■ WORK REQUIRED
Among the entries below, how many lines have the string "holds" in them? Only the number should be given.

[Stored data]
=== Section Start ===

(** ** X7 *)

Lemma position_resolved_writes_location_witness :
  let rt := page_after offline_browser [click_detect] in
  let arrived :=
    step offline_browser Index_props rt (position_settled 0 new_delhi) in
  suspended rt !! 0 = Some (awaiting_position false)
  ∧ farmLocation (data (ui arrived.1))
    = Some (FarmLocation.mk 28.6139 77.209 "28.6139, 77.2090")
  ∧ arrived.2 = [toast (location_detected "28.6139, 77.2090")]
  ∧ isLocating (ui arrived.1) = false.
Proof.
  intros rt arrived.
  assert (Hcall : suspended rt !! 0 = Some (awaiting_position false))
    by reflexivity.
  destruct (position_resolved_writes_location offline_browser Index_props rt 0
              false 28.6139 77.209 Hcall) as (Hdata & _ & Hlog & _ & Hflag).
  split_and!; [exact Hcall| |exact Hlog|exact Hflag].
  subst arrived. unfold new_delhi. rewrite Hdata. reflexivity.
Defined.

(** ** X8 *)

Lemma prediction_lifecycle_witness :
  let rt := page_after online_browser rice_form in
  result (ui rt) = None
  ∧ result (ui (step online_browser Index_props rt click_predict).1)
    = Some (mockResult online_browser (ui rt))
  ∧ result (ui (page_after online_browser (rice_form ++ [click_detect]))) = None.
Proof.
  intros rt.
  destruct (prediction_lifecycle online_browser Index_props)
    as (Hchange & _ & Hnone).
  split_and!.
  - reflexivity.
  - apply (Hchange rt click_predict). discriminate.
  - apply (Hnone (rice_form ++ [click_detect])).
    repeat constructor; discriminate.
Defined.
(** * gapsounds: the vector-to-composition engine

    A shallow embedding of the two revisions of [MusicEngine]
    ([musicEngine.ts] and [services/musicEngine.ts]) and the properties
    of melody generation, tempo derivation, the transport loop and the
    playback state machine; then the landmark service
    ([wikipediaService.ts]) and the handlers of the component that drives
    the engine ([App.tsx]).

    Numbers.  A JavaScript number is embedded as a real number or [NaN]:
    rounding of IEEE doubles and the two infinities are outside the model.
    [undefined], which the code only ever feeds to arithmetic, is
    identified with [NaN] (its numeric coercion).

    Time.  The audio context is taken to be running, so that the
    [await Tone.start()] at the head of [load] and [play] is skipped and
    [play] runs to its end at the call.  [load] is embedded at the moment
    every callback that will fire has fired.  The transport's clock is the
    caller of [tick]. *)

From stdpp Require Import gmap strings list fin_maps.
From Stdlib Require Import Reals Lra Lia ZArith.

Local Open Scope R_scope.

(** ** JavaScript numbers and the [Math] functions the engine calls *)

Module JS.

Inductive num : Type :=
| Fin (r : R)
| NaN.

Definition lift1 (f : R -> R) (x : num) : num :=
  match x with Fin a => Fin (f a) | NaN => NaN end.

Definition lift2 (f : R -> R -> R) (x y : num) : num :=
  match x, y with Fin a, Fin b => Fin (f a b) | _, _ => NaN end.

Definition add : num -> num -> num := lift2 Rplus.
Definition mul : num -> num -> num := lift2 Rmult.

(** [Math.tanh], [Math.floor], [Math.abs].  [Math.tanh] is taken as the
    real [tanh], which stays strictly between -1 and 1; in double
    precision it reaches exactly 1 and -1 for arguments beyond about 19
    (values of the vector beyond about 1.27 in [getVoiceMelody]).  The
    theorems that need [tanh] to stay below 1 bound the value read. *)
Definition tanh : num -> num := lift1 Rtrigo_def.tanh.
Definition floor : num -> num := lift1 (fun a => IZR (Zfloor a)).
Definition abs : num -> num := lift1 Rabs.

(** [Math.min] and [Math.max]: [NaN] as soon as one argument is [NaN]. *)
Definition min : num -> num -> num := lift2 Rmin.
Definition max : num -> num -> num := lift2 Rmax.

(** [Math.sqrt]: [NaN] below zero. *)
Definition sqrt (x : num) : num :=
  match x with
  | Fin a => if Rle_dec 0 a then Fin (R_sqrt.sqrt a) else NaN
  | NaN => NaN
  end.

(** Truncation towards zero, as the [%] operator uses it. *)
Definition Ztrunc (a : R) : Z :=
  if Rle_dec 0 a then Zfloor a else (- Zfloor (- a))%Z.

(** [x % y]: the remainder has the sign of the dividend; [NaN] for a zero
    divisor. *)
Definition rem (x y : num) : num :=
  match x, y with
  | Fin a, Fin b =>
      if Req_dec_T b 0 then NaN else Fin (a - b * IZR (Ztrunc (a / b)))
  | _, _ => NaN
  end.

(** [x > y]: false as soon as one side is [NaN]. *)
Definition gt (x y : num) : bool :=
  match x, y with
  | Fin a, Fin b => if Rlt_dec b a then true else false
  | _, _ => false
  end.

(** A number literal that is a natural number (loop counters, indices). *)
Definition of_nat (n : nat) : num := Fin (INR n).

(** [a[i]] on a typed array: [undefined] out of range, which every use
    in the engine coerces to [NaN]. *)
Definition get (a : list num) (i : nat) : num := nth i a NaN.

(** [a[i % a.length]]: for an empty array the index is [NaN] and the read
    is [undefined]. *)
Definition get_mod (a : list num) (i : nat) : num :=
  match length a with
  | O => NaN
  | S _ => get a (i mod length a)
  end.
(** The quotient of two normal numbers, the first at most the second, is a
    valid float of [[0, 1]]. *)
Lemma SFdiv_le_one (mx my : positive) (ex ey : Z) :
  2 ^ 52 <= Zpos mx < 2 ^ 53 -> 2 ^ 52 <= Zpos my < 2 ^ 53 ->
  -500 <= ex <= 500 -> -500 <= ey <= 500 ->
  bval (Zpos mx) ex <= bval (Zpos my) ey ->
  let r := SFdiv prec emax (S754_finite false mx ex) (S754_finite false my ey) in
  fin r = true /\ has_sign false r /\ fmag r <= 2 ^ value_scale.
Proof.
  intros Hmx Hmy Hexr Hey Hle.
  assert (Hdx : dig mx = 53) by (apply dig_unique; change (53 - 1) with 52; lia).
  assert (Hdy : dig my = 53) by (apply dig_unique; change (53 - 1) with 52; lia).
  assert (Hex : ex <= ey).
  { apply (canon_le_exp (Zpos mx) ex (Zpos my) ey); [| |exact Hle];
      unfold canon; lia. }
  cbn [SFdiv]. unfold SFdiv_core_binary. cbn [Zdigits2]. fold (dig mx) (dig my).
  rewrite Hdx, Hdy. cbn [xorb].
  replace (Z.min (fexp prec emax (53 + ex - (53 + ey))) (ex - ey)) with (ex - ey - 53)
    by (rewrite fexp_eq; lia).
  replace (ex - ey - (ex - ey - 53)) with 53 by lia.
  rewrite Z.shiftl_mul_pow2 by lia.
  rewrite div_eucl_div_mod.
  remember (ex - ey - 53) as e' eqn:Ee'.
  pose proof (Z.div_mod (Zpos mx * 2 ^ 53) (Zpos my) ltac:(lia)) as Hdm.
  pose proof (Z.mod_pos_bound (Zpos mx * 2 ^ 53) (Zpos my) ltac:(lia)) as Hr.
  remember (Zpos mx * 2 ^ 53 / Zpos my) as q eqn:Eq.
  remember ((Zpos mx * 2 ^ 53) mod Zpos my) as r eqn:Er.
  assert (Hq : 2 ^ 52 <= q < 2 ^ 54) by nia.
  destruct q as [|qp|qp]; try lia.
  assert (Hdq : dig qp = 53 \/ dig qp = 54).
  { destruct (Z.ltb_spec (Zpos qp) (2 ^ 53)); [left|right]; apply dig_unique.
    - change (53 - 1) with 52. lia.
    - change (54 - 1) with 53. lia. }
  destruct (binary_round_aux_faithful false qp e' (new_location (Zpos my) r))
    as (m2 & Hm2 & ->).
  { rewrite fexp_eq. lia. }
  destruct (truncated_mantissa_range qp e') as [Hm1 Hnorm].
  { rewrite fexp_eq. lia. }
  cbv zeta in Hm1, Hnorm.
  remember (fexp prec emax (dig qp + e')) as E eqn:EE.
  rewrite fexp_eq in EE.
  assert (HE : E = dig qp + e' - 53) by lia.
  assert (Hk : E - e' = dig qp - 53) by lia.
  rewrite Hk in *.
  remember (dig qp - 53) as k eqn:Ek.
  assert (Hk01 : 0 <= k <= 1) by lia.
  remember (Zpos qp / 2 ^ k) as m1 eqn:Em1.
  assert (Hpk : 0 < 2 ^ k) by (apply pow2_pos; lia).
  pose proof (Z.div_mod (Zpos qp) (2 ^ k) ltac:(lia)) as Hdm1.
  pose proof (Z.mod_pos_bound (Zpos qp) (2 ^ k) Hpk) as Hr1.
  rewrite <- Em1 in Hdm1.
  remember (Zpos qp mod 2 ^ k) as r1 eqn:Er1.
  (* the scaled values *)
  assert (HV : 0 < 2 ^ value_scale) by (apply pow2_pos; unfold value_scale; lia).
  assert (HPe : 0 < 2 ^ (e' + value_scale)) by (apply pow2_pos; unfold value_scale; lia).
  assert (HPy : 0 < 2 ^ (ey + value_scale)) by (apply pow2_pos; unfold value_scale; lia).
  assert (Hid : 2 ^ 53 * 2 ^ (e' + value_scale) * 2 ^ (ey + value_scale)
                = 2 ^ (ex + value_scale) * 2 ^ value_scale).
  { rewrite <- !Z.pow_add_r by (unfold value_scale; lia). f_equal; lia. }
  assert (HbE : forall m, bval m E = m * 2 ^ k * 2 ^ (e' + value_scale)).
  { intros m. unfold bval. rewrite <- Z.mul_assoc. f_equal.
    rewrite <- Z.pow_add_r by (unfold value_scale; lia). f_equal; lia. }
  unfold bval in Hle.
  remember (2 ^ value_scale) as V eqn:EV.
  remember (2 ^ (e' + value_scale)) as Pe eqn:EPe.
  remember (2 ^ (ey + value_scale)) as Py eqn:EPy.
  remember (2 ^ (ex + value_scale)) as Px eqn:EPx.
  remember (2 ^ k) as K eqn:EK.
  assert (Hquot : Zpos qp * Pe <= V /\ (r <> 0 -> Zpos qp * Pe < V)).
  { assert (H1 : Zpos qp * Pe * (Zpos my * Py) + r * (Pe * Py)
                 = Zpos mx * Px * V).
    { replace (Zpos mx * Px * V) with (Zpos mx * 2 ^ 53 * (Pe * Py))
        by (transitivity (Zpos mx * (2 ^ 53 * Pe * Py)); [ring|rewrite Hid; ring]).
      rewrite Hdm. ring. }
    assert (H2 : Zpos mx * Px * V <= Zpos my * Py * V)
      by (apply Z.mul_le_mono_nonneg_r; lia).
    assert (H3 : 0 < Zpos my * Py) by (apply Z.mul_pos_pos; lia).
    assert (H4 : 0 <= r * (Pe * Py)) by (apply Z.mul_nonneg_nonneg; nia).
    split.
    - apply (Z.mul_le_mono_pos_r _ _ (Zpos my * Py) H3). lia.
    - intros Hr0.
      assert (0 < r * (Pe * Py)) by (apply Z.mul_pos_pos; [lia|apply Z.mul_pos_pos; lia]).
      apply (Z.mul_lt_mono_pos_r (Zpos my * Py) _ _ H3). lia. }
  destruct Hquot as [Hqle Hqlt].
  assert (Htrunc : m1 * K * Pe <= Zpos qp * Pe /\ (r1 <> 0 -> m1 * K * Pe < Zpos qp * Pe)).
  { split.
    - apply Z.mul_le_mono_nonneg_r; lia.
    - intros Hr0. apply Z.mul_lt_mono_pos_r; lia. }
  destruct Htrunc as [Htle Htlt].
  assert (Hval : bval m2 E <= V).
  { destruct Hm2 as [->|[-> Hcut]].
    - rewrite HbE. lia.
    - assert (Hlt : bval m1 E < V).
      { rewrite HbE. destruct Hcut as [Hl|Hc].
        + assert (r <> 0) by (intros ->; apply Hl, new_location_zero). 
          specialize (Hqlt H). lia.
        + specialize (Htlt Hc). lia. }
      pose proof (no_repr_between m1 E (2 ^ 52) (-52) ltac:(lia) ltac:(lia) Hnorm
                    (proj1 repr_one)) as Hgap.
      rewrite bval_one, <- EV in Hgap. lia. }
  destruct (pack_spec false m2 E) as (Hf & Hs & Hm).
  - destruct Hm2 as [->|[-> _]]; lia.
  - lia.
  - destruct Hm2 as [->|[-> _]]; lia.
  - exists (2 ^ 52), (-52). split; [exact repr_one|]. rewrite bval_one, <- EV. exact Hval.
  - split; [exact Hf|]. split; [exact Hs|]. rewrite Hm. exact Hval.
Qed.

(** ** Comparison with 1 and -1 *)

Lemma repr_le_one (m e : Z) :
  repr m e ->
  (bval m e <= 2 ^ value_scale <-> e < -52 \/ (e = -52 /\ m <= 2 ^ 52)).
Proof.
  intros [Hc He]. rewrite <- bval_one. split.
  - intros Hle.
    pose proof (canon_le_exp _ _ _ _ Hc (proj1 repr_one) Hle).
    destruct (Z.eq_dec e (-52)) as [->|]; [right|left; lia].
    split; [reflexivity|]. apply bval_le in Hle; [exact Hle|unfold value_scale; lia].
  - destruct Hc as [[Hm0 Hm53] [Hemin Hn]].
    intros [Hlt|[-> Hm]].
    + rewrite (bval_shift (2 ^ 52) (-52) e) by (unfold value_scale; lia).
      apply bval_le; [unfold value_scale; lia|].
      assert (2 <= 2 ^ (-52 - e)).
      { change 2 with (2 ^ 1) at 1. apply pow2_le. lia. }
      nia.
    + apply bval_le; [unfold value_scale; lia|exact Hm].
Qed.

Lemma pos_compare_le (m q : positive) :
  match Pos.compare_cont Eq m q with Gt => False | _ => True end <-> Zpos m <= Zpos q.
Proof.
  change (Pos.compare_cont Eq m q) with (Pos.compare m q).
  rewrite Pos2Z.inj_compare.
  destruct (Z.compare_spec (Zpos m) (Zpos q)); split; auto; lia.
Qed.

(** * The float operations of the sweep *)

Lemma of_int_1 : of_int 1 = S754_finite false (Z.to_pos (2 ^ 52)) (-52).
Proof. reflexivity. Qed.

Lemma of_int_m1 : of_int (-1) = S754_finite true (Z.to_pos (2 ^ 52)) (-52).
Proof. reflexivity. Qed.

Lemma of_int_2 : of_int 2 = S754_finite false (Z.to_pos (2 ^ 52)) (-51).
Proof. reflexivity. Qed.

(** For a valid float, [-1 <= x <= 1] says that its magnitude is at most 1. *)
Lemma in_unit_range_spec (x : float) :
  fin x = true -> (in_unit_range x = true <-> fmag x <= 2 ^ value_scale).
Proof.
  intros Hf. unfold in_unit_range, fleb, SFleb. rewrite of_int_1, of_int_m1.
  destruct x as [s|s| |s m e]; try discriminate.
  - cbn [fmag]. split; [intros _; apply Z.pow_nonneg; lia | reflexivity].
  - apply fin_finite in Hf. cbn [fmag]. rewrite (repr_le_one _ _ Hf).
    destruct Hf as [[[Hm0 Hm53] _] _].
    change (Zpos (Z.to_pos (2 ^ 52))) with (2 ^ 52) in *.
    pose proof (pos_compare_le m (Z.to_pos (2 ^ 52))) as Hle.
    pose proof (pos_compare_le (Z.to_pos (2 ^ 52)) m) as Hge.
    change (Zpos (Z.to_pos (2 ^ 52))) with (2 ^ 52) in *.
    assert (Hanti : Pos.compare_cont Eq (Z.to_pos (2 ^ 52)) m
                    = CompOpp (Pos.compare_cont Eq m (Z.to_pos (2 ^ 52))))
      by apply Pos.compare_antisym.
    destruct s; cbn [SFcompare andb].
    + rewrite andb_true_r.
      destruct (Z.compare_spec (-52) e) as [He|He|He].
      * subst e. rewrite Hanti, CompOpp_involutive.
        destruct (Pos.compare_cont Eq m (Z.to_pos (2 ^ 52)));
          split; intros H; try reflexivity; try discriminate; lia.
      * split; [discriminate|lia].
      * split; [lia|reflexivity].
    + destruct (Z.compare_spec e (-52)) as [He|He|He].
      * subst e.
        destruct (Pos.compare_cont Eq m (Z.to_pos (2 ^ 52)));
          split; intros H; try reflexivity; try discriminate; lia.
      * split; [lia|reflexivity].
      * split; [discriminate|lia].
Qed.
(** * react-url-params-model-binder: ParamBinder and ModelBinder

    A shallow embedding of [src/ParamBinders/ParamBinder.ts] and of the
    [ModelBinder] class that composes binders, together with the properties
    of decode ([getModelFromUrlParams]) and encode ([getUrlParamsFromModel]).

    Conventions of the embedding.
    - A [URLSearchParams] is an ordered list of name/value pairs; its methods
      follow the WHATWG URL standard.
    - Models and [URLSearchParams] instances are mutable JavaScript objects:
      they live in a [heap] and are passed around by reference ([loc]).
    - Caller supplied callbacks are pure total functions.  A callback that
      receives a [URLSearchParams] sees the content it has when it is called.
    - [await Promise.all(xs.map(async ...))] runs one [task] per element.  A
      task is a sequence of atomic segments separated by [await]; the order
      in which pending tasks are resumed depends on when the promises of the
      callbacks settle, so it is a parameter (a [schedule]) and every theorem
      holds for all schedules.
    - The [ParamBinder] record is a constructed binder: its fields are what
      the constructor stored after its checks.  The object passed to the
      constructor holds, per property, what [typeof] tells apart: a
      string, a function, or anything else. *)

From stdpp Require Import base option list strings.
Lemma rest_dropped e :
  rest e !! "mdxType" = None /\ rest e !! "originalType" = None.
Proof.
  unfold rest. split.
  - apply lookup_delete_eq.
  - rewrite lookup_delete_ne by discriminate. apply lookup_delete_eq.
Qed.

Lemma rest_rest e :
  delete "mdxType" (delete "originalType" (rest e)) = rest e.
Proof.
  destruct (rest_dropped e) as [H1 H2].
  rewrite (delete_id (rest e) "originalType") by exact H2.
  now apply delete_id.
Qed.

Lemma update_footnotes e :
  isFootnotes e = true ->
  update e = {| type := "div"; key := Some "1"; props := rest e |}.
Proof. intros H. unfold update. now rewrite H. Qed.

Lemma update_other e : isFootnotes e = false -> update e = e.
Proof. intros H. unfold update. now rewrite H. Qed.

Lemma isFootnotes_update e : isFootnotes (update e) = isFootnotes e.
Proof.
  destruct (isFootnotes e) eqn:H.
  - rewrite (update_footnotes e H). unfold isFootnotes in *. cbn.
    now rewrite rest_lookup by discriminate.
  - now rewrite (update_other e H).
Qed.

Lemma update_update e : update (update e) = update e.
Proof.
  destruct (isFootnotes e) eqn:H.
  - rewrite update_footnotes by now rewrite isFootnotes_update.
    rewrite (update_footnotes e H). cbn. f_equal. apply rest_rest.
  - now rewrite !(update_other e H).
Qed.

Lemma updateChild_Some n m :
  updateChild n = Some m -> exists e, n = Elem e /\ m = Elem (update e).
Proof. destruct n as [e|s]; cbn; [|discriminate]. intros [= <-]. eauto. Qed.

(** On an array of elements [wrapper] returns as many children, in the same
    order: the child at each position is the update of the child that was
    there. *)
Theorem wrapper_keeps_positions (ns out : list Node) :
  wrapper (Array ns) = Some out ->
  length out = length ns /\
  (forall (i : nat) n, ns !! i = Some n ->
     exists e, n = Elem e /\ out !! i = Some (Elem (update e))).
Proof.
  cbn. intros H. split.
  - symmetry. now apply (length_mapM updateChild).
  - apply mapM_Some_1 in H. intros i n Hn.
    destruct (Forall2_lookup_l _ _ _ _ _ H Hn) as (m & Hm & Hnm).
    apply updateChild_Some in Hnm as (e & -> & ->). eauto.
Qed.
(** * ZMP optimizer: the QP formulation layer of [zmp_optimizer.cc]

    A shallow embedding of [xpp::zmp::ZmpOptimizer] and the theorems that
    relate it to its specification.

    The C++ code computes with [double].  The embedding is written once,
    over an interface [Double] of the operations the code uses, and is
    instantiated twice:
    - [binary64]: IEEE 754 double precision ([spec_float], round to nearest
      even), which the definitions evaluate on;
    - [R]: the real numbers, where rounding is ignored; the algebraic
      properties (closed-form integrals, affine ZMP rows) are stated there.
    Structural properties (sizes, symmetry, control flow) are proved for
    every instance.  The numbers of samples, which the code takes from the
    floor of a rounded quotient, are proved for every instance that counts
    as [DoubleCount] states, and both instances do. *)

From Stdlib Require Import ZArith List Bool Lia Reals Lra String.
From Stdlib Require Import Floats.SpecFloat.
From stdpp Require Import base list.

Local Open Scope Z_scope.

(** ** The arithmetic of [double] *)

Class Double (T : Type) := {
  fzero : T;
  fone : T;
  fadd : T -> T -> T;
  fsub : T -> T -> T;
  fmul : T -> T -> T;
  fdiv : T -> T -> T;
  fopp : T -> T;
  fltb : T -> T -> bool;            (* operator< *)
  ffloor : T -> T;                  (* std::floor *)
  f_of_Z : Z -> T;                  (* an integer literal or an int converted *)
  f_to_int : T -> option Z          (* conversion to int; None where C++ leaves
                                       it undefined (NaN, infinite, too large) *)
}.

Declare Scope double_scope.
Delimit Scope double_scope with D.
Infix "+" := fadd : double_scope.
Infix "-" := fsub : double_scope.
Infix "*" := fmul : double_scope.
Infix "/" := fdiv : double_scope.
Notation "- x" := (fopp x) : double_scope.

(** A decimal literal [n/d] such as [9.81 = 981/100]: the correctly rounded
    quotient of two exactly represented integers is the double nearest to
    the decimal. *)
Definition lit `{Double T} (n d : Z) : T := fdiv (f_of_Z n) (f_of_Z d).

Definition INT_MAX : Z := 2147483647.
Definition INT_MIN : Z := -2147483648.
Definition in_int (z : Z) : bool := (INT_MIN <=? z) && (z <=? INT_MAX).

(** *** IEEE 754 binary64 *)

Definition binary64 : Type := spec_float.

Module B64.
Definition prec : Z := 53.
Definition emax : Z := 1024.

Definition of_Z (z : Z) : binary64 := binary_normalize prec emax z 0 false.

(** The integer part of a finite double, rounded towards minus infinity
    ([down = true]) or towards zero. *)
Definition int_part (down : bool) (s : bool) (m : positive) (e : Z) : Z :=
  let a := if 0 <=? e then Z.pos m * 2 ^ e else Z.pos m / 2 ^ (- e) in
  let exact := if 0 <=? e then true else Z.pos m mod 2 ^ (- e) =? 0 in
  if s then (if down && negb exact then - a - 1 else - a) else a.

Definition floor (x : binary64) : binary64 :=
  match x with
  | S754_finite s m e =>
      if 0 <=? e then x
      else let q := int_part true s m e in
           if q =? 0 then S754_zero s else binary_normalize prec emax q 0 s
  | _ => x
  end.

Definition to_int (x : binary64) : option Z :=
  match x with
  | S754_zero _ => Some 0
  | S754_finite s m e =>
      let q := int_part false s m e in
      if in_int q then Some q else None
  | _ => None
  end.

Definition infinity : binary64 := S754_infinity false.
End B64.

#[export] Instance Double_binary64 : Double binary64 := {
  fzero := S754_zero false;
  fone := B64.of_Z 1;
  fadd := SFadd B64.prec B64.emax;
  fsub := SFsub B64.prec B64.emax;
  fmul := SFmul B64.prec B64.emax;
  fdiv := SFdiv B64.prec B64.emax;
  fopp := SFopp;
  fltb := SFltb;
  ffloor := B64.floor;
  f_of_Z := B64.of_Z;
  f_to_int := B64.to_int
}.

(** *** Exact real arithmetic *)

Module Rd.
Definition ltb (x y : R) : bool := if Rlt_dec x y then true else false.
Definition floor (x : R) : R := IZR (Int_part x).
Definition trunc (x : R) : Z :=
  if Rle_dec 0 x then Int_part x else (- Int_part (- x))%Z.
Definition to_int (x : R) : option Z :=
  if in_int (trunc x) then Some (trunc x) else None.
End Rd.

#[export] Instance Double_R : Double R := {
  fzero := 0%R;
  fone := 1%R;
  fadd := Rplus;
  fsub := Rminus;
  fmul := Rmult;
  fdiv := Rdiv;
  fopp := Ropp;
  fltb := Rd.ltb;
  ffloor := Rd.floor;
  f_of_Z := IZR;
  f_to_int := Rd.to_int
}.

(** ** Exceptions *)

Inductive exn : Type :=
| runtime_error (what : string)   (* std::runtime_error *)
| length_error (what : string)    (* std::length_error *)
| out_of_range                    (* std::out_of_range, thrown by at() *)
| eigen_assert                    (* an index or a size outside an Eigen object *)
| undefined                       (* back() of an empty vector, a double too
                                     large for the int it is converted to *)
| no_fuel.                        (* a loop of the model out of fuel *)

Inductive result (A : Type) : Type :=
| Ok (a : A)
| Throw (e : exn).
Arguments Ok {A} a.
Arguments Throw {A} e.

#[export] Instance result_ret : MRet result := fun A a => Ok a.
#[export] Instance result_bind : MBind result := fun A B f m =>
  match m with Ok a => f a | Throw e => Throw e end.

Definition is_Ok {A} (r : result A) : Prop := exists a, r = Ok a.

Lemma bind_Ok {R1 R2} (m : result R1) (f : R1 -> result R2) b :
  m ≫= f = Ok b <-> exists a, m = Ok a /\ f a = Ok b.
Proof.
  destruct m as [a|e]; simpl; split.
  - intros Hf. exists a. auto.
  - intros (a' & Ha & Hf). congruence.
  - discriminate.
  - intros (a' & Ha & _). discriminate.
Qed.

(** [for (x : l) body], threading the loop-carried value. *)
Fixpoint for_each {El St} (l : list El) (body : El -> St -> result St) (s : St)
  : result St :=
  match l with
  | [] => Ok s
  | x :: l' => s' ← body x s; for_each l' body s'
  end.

=== Section End ===

■ ANSWER TO THIS TASK
2